[[ Material shown, beginning ]]

(** One command, one round trip: a scheduled failure leaves the store as it
    is and hands back Go's zero value with the error. *)
Definition read_cmd {A} (c : Redis.command) (k : string) (zero : A)
    (sem : gmap string Redis.value → A * option Redis.error)
  : M (A * option Redis.error) :=
  λ w, match faults w with
       | true :: fs =>
           (Done (zero, Some Redis.ConnErr),
            World (db w) fs (orders w)
                  (Redis.Ev c k (Some Redis.ConnErr) :: trace w))
       | _ =>
           let r := sem (db w) in
           (Done r,
            World (db w) (tail (faults w)) (orders w)
                  (Redis.Ev c k r.2 :: trace w))
       end.

Definition write_cmd (c : Redis.command) (k : string)
    (sem : gmap string Redis.value → option Redis.error * gmap string Redis.value)
  : M (option Redis.error) :=
  λ w, match faults w with
       | true :: fs =>
           (Done (Some Redis.ConnErr),
            World (db w) fs (orders w)
                  (Redis.Ev c k (Some Redis.ConnErr) :: trace w))
       | _ =>
           let r := sem (db w) in
           (Done r.1,
            World r.2 (tail (faults w)) (orders w)
                  (Redis.Ev c k r.1 :: trace w))
       end.

(** The order in which a [range] visits a two-entry map. *)
Definition range_order : M bool :=
  λ w, match orders w with
       | [] => (Done true, w)
       | o :: os => (Done o, World (db w) (faults w) os (trace w))
       end.

(** The calls on [redisClient] that the handlers make. *)
Definition redisClient_Get (key : string) : M (string * option Redis.error) :=
  read_cmd Redis.GET key "" (Redis.get key).

Definition redisClient_HGetAll (key : string)
  : M (gmap string string * option Redis.error) :=
  read_cmd Redis.HGETALL key ∅ (Redis.hgetall key).

Definition redisClient_HSet (key field : string) (v : Z) : M (option Redis.error) :=
  write_cmd Redis.HSET key (Redis.hset key field (GoNum.Itoa v)).
(** X13.  When no row has the original order id, either copy fails on its
    first insert: it throws [Failed to create split order O-split-1],
    having sent BEGIN, that one insert and ROLLBACK, and leaves the rows
    as they were with the transaction closed. *)
Theorem missing_original_fails_first_insert (F : StoreFaults)
    (completeOrder : string → string → jsnum → string → list OrderRow
                     → result bool * list OrderRow)
    (completeOrderController :
       Ctrl.MockReq → list OrderRow → result (option nat) * list OrderRow)
    (originalOrder : OrderRow) (s : ItemMap jsnum) (rest : list (ItemMap jsnum))
    (tableId O : string) (db : list OrderRow) (t : list event) :
  select_by_id O db = [] →
  connect_fault F = None →
  begin_fault F = None →
  insert_fault F 0 = None →
  rollback_fault F = None →
  let w0 := {| orders := db; txn := None; trace := t |} in
  let failed : result (list SplitResult) * World :=
    (Throw (Error ("Failed to create split order " +:+ O +:+ "-split-1")),
     {| orders := db; txn := None;
        trace := t ++ [EvConnect; EvBegin;
                       EvInsert (O +:+ "-split-1") s O;
                       EvRollback; EvRelease] |}) in
  Util.createSplitOrders F completeOrder originalOrder (s :: rest)
    tableId O w0 = failed
  ∧ Ctrl.createSplitOrders F completeOrderController originalOrder
      (s :: rest) tableId O w0 = failed.
Proof.
  intros Hsel Hconn Hbegin Hins Hrb w0 failed.
  assert (transaction_fails F O db (s :: rest)) as Hf
    by (do 2 right; left; by right).
  assert (split_order_id O 0 = O +:+ "-split-1") as Hid by reflexivity.
  split; unfold failed, w0.
  - destruct (createSplitOrders_with_failed_run F
                (Util.afterCommit completeOrder) originalOrder (s :: rest)
                tableId O db t Hf Hconn)
      as (e0 & w2 & evs & Hrun & Ho & Htr & _ & _ & _ & _ & Hrow).
    destruct (Hrow s rest Hbegin eq_refl Hins Hsel) as [-> ->].
    unfold Util.createSplitOrders.
    rewrite Hrun, rollback_release_run, Hrb, Ho, Htr.
    unfold msg_failed_insert. rewrite Hid.
    by rewrite <-!(assoc_L (++)).
  - destruct (createSplitOrders_with_failed_run F
                (Ctrl.afterCommit F completeOrderController) originalOrder
                (s :: rest) tableId O db t Hf Hconn)
      as (e0 & w2 & evs & Hrun & Ho & Htr & _ & _ & _ & _ & Hrow).
    destruct (Hrow s rest Hbegin eq_refl Hins Hsel) as [-> ->].
    unfold Ctrl.createSplitOrders.
    rewrite Hrun, rollback_release_run, Hrb, Ho, Htr.
    unfold msg_failed_insert. rewrite Hid.
    by rewrite <-!(assoc_L (++)).
Qed.
Lemma C8_limit_truncation_witness :
  templateToMigrate limit_two_body [Some promo; Some no_markup; Some design_only] =
    [Some promo; Some no_markup] /\
  (exists w',
      (POST (scripted (base_script (serves [promo; no_markup; design_only])))
            limit_two_body start).2 =
        after {| world := 4%nat;
                 log := [ EvGetIntegrationTokens (JStr "user-1") "hubspot";
                          EvGetIntegrationTokens (JStr "user-1") "sfmc";
                          EvGetSFMCFolders demo_auth;
                          EvCreateHubspotClient (JStr "hs-stored");
                          EvAxiosGet cms_url (JStr "hs-stored") ] |}
              [ EvConvert (with_source promo (JStr "<p>hi</p>"));
                EvCreateEmailTemplate demo_auth (JStr "Promo") (JStr "<p>hi</p>") (JNum 7)
                  (asset_meta (passed (JStr "<p>hi</p>"))) ] w') /\
  exists sm,
    (POST (scripted (base_script (serves [promo; no_markup; design_only])))
          limit_two_body start).1 = {| status := 200; payload := SummaryBody sm |} /\
    totalAttempted sm = Some 2%nat.
Proof.
  pose proof (C8_limit_truncation
                (scripted (base_script (serves [promo; no_markup; design_only])))
                limit_two_body start _ _ _ _ _ _
                [Some promo; Some no_markup; Some design_only] _
                ltac:(vm_compute; discriminate) eq_refl eq_refl eq_refl eq_refl
                eq_refl eq_refl eq_refl ltac:(discriminate))
    as (_ & Ht & _ & _ & HP & _ & _ & _ & Hsm).
  split; [exact Ht |]. split; [exact HP |]. exact (proj2 Hsm).
Defined.

(** ** C4: a failing item does not stop the loop *)

Section Isolation.
Context {W : Type} (env : Collaborators W).
Variables (auth : SfmcAuth) (folder : JValue).

Lemma loop_from_nil (body : Item -> Acc -> M W Acc)
    (entry : Item -> W -> Acc * W) (calls : Item -> list Event) l acc (s : St W) :
  (forall l acc s,
      for_each body l acc s =
        (match stopper l with
         | None => Val (extend acc (entries entry l (world s)).1)
         | Some item => Thrown (log_error item)
         end,
         after s (concat (map calls (processed l))) (entries entry l (world s)).2)) ->
  forallb loggable l = true ->
  exists acc2 s3,
    for_each body l ([], []) s = (Val acc2, s3) /\
    for_each body l acc s = (Val (extend acc acc2), s3).
Proof.
  intros Hrun Hl. apply stopper_forallb in Hl.
  rewrite !Hrun, Hl, extend_nil. eauto.
Qed.
(** [mm/page_table.rs:117-122] PageTable::map *)
Definition PageTable_map (pt : PageTable) (vpn ppn flags : Z) : M mm PageTable :=
  let* '(o, pt) := PageTable_find_pte_create pt vpn in
  let* '(p, i) := lift (unwrap o) in
  let* pte := read_pte p i in
  lift (assert_ (negb (PageTableEntry_is_valid pte))) ;;
  write_pte p i (PageTableEntry_new ppn (Z.lor flags PTEFlags_V)) ;;
  ret pt.

(** [mm/page_table.rs:123-126] PageTable::is_mapped *)
Definition PageTable_is_mapped (pt : PageTable) (vpn : Z) : M mm (bool * PageTable) :=
  let* '(o, pt) := PageTable_find_pte_create pt vpn in
  let* '(p, i) := lift (unwrap o) in
  let* pte := read_pte p i in
  ret (PageTableEntry_is_valid pte, pt).

(** [mm/page_table.rs:127-132] PageTable::unmap *)
Definition PageTable_unmap (pt : PageTable) (vpn : Z) : M mm unit :=
  let* s := get in
  let* '(p, i) := lift (unwrap (PageTable_find_pte (ram s) pt vpn)) in
  let* pte := read_pte p i in
  lift (assert_ (PageTableEntry_is_valid pte)) ;;
  write_pte p i PageTableEntry_empty.

(** [mm/page_table.rs:133-135] PageTable::translate *)
Definition PageTable_translate (m : pmem) (pt : PageTable) (vpn : Z) : option Z :=
  (λ '(p, i), get_pte m p i) <$> PageTable_find_pte m pt vpn.

(** [mm/page_table.rs:136-145] PageTable::translate_va *)
Definition PageTable_translate_va (m : pmem) (pt : PageTable) (va : Z) : option Z :=
  (λ '(p, i),
     let aligned_pa := PhysAddr_from_PhysPageNum (PageTableEntry_ppn (get_pte m p i)) in
     let offset := VirtAddr_page_offset va in
     PhysAddr_from (aligned_pa +u offset)) <$> PageTable_find_pte m pt (VirtAddr_floor va).

(** [mm/page_table.rs:146-148] PageTable::token *)
Definition PageTable_token (pt : PageTable) : Z := Z.lor (wrap64 (Z.shiftl 8 60)) (root_ppn pt).

#[global] Arguments write_pte : simpl never.
#[global] Arguments PTEFlags_from_bits : simpl never.
#[global] Arguments PageTable_new : simpl never.
#[global] Arguments PageTable_find_pte_create : simpl never.
#[global] Arguments PageTable_find_pte : simpl never.
#[global] Arguments PageTable_map : simpl never.
#[global] Arguments PageTable_is_mapped : simpl never.
#[global] Arguments PageTable_unmap : simpl never.
#[global] Arguments PageTable_translate : simpl never.
#[global] Arguments PageTable_translate_va : simpl never.
#[global] Arguments PageTableEntry_is_valid : simpl never.
#[global] Arguments PageTableEntry_ppn : simpl never.
#[global] Arguments PageTableEntry_new : simpl never.

(** ** Facts on entries *)
Lemma PTEFlags_from_bits_u8 b : 0 ≤ b < 256 → PTEFlags_from_bits b = Some b.
Proof.
  intros Hb. unfold PTEFlags_from_bits.
  match goal with |- context [Z.ldiff b ?x] => change x with (Z.ones 8) end.
  rewrite Z.ldiff_ones_r by lia. rewrite Z.shiftr_div_pow2, Z.div_small by lia. done.
Qed.

Lemma PageTableEntry_flags_eq b : PageTableEntry_flags b = b mod 256.
Proof.
  unfold PageTableEntry_flags. rewrite PTEFlags_from_bits_u8; [done|].
  apply Z.mod_pos_bound. lia.
Qed.

Lemma PageTableEntry_is_valid_odd b : PageTableEntry_is_valid b = Z.odd b.
Proof.
  unfold PageTableEntry_is_valid. rewrite PageTableEntry_flags_eq.
  change PTEFlags_V with (2 ^ 1 - 1). rewrite land_mask by lia.
  rewrite Z.mod_mod_divide by (exists 128; lia).
  change (2 ^ 1) with 2. rewrite Zmod_odd. by destruct (Z.odd b).
Qed.

Lemma PageTableEntry_ppn_eq b : PageTableEntry_ppn b = (b / 2 ^ 10) mod 2 ^ 44.
Proof.
  unfold PageTableEntry_ppn. rewrite PhysPageNum_from_mod.
  change (Z.shiftl 1 44 - 1) with (2 ^ 44 - 1).
  rewrite land_mask by lia. rewrite Z.shiftr_div_pow2 by lia. apply Z.mod_mod. lia.
Qed.

Lemma PageTableEntry_ppn_range b : 0 ≤ PageTableEntry_ppn b < 2 ^ 44.
Proof. rewrite PageTableEntry_ppn_eq. apply Z.mod_pos_bound. lia. Qed.

Lemma PageTableEntry_new_eq ppn flags :
  0 ≤ ppn < 2 ^ 44 → 0 ≤ flags < 256 →
  PageTableEntry_new ppn flags = ppn * 2 ^ 10 + flags.
Proof.
  intros. unfold PageTableEntry_new. rewrite Z.shiftl_mul_pow2, wrap64_small by lia.
  apply lor_low_high; lia.
Qed.

Lemma PageTableEntry_ppn_new ppn flags :
  0 ≤ ppn < 2 ^ 44 → 0 ≤ flags < 256 →
  PageTableEntry_ppn (PageTableEntry_new ppn flags) = ppn.
Proof.
  intros. rewrite PageTableEntry_ppn_eq, PageTableEntry_new_eq by done.
  rewrite Z.div_add_l, (Z.div_small flags) by lia. rewrite Z.mod_small; lia.
Qed.

Lemma PageTableEntry_flags_new ppn flags :
  0 ≤ ppn < 2 ^ 44 → 0 ≤ flags < 256 →
  PageTableEntry_flags (PageTableEntry_new ppn flags) = flags.
Proof.
  intros. rewrite PageTableEntry_flags_eq, PageTableEntry_new_eq by done.
  change (2 ^ 10) with (4 * 256). rewrite Z.mul_assoc, Z.add_comm, Z.mod_add by lia.
  apply Z.mod_small. lia.
Qed.

Lemma PageTableEntry_new_range ppn flags :
  0 ≤ ppn < 2 ^ 44 → 0 ≤ flags < 256 → is_usize (PageTableEntry_new ppn flags).
Proof. intros. rewrite PageTableEntry_new_eq by done. unfold is_usize. lia. Qed.

Lemma lor_V_range flags : 0 ≤ flags < 256 → 0 ≤ Z.lor flags PTEFlags_V < 256.
Proof.
  intros H. split; [apply Z.lor_nonneg; split; [lia|done]|].
  assert (Hs : Z.shiftr (Z.lor flags PTEFlags_V) 8 = 0).
  { rewrite Z.shiftr_lor, Z.shiftr_div_pow2, Z.div_small by lia. done. }
  assert (0 ≤ Z.lor flags PTEFlags_V) by (apply Z.lor_nonneg; split; [lia|done]).
  rewrite Z.shiftr_div_pow2 in Hs by lia.
  apply Z.div_small_iff in Hs; lia.
Qed.

Lemma lor_V_odd flags : Z.odd (Z.lor flags PTEFlags_V) = true.
Proof. rewrite <- !Z.bit0_odd, Z.lor_spec. apply orb_true_r. Qed.

Lemma PageTableEntry_new_valid ppn flags :
  0 ≤ ppn < 2 ^ 44 → 0 ≤ flags < 256 →
  PageTableEntry_is_valid (PageTableEntry_new ppn flags) = Z.odd flags.
Proof.
  intros. rewrite PageTableEntry_is_valid_odd, PageTableEntry_new_eq by done.
  rewrite Z.odd_add. change (2 ^ 10) with (2 * 2 ^ 9).
  rewrite Z.mul_assoc, (Z.mul_comm ppn 2), <- Z.mul_assoc, Z.odd_mul. done.
Qed.

(** ** The abstract page table

    [pt_lookup] is what the hardware sees: the leaf entry of a page number,
    if the walk reaches one and it is valid. *)
Definition pt_lookup (m : pmem) (root vpn : Z) : option Z :=
  match PageTable_translate m (mkPT root []) vpn with
  | Some pte => if PageTableEntry_is_valid pte then Some pte else None
  | None => None
  end.

#[global] Arguments pt_lookup : simpl never.

(** The table a valid entry points to. *)
Definition child (m : pmem) (p i : Z) : option Z :=
  let pte := get_pte m p i in
  if PageTableEntry_is_valid pte then Some (PageTableEntry_ppn pte) else None.

Definition is_idx (i : Z) : Prop := 0 ≤ i < 512.
Definition is_vpn (vpn : Z) : Prop := 0 ≤ vpn < 2 ^ 27.

(** The tables of a page table form a tree: a root, second-level tables [l1]
    and leaf tables [l0], all distinct, each pointed to from one place. *)
Record pt_tree (m : pmem) (root : Z) (l1 l0 : list Z) : Prop := {
  tree_nodup : NoDup (root :: l1 ++ l0);
  tree_l1 i p : is_idx i → child m root i = Some p → p ∈ l1;
  tree_l1_inj i j p :
    is_idx i → is_idx j → child m root i = Some p → child m root j = Some p → i = j;
  tree_l0 q i p : q ∈ l1 → is_idx i → child m q i = Some p → p ∈ l0;
  tree_l0_inj q q' i j p :
    q ∈ l1 → q' ∈ l1 → is_idx i → is_idx j →
    child m q i = Some p → child m q' j = Some p → q = q' ∧ i = j;
}.

Definition pt_wf (m : pmem) (pt : PageTable) : Prop :=
  ∃ l1 l0, frames pt ≡ₚ root_ppn pt :: l1 ++ l0 ∧ pt_tree m (root_ppn pt) l1 l0.

(** *** The walk *)
Definition vpn_i0 (vpn : Z) : Z := (vpn / 2 ^ 18) mod 512.
Definition vpn_i1 (vpn : Z) : Z := (vpn / 2 ^ 9) mod 512.
Definition vpn_i2 (vpn : Z) : Z := vpn mod 512.

Lemma vpn_idx vpn : is_idx (vpn_i0 vpn) ∧ is_idx (vpn_i1 vpn) ∧ is_idx (vpn_i2 vpn).
Proof.
  unfold is_idx, vpn_i0, vpn_i1, vpn_i2.
  split_and!; apply Z.mod_pos_bound; lia.
Qed.

Lemma vpn_idx_inj v v' :
  is_vpn v → is_vpn v' →
  vpn_i0 v = vpn_i0 v' → vpn_i1 v = vpn_i1 v' → vpn_i2 v = vpn_i2 v' → v = v'.
Proof.
  unfold is_vpn, vpn_i0, vpn_i1, vpn_i2.
  change (2 ^ 18) with 262144. change (2 ^ 27) with 134217728. change (2 ^ 9) with 512.
  intros. Z.to_euclidean_division_equations. lia.
Qed.

Definition walk (m : pmem) (root vpn : Z) : option (Z * Z) :=
  p1 ← child m root (vpn_i0 vpn);
  p0 ← child m p1 (vpn_i1 vpn);
  Some (p0, vpn_i2 vpn).

Lemma find_pte_walk m pt vpn : PageTable_find_pte m pt vpn = walk m (root_ppn pt) vpn.
Proof.
  unfold PageTable_find_pte, walk, child. rewrite VirtPageNum_indexes_eq. simpl.
  fold (vpn_i0 vpn) (vpn_i1 vpn) (vpn_i2 vpn).
  destruct (PageTableEntry_is_valid (get_pte m (root_ppn pt) (vpn_i0 vpn))); [|done]. simpl.
  by destruct (PageTableEntry_is_valid (get_pte m _ (vpn_i1 vpn))).
Qed.

(** The leaf entry at a place, when valid. *)
Definition leaf (m : pmem) (loc : Z * Z) : option Z :=
  let pte := get_pte m loc.1 loc.2 in
  if PageTableEntry_is_valid pte then Some pte else None.

Lemma pt_lookup_walk m root vpn : pt_lookup m root vpn = walk m root vpn ≫= leaf m.
Proof.
  unfold pt_lookup, PageTable_translate. rewrite find_pte_walk. simpl.
  by destruct (walk m root vpn) as [[p i]|].
Qed.

Lemma walk_Some m root vpn p i :
  walk m root vpn = Some (p, i) ↔
  i = vpn_i2 vpn ∧ ∃ p1, child m root (vpn_i0 vpn) = Some p1 ∧ child m p1 (vpn_i1 vpn) = Some p.
Proof.
  unfold walk. split.
  - destruct (child m root (vpn_i0 vpn)) as [p1|] eqn:E1; simpl; [|done].
    destruct (child m p1 (vpn_i1 vpn)) as [p0|] eqn:E0; simpl; [|done].
    intros [= <- <-]. eauto.
  - intros (-> & p1 & -> & E). simpl. by rewrite E.
Qed.

Section tree.
Context {m : pmem} {root : Z} {l1 l0 : list Z} (Htree : pt_tree m root l1 l0).

Lemma tree_disjoint p : p ∈ l0 → p ≠ root ∧ p ∉ l1.
Proof.
  intros Hp. pose proof (tree_nodup _ _ _ _ Htree) as [Hr Hnd]%NoDup_cons.
  apply NoDup_app in Hnd as (_ & Hd & _). split; [set_solver|].
  intros H. by apply (Hd p H).
Qed.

[[ Material shown, end ]]

● **Work instructions**:
Of all the entries above, repeat only the lines from the line that has "#[global] Arguments PageTable_map" to the line that has "intros Hb. unfold PTEFlags_from_bits.", both lines included, exactly.

● **Exercise solution**:
#[global] Arguments PageTable_map : simpl never.
#[global] Arguments PageTable_is_mapped : simpl never.
#[global] Arguments PageTable_unmap : simpl never.
#[global] Arguments PageTable_translate : simpl never.
#[global] Arguments PageTable_translate_va : simpl never.
#[global] Arguments PageTableEntry_is_valid : simpl never.
#[global] Arguments PageTableEntry_ppn : simpl never.
#[global] Arguments PageTableEntry_new : simpl never.

(** ** Facts on entries *)
Lemma PTEFlags_from_bits_u8 b : 0 ≤ b < 256 → PTEFlags_from_bits b = Some b.
Proof.
  intros Hb. unfold PTEFlags_from_bits.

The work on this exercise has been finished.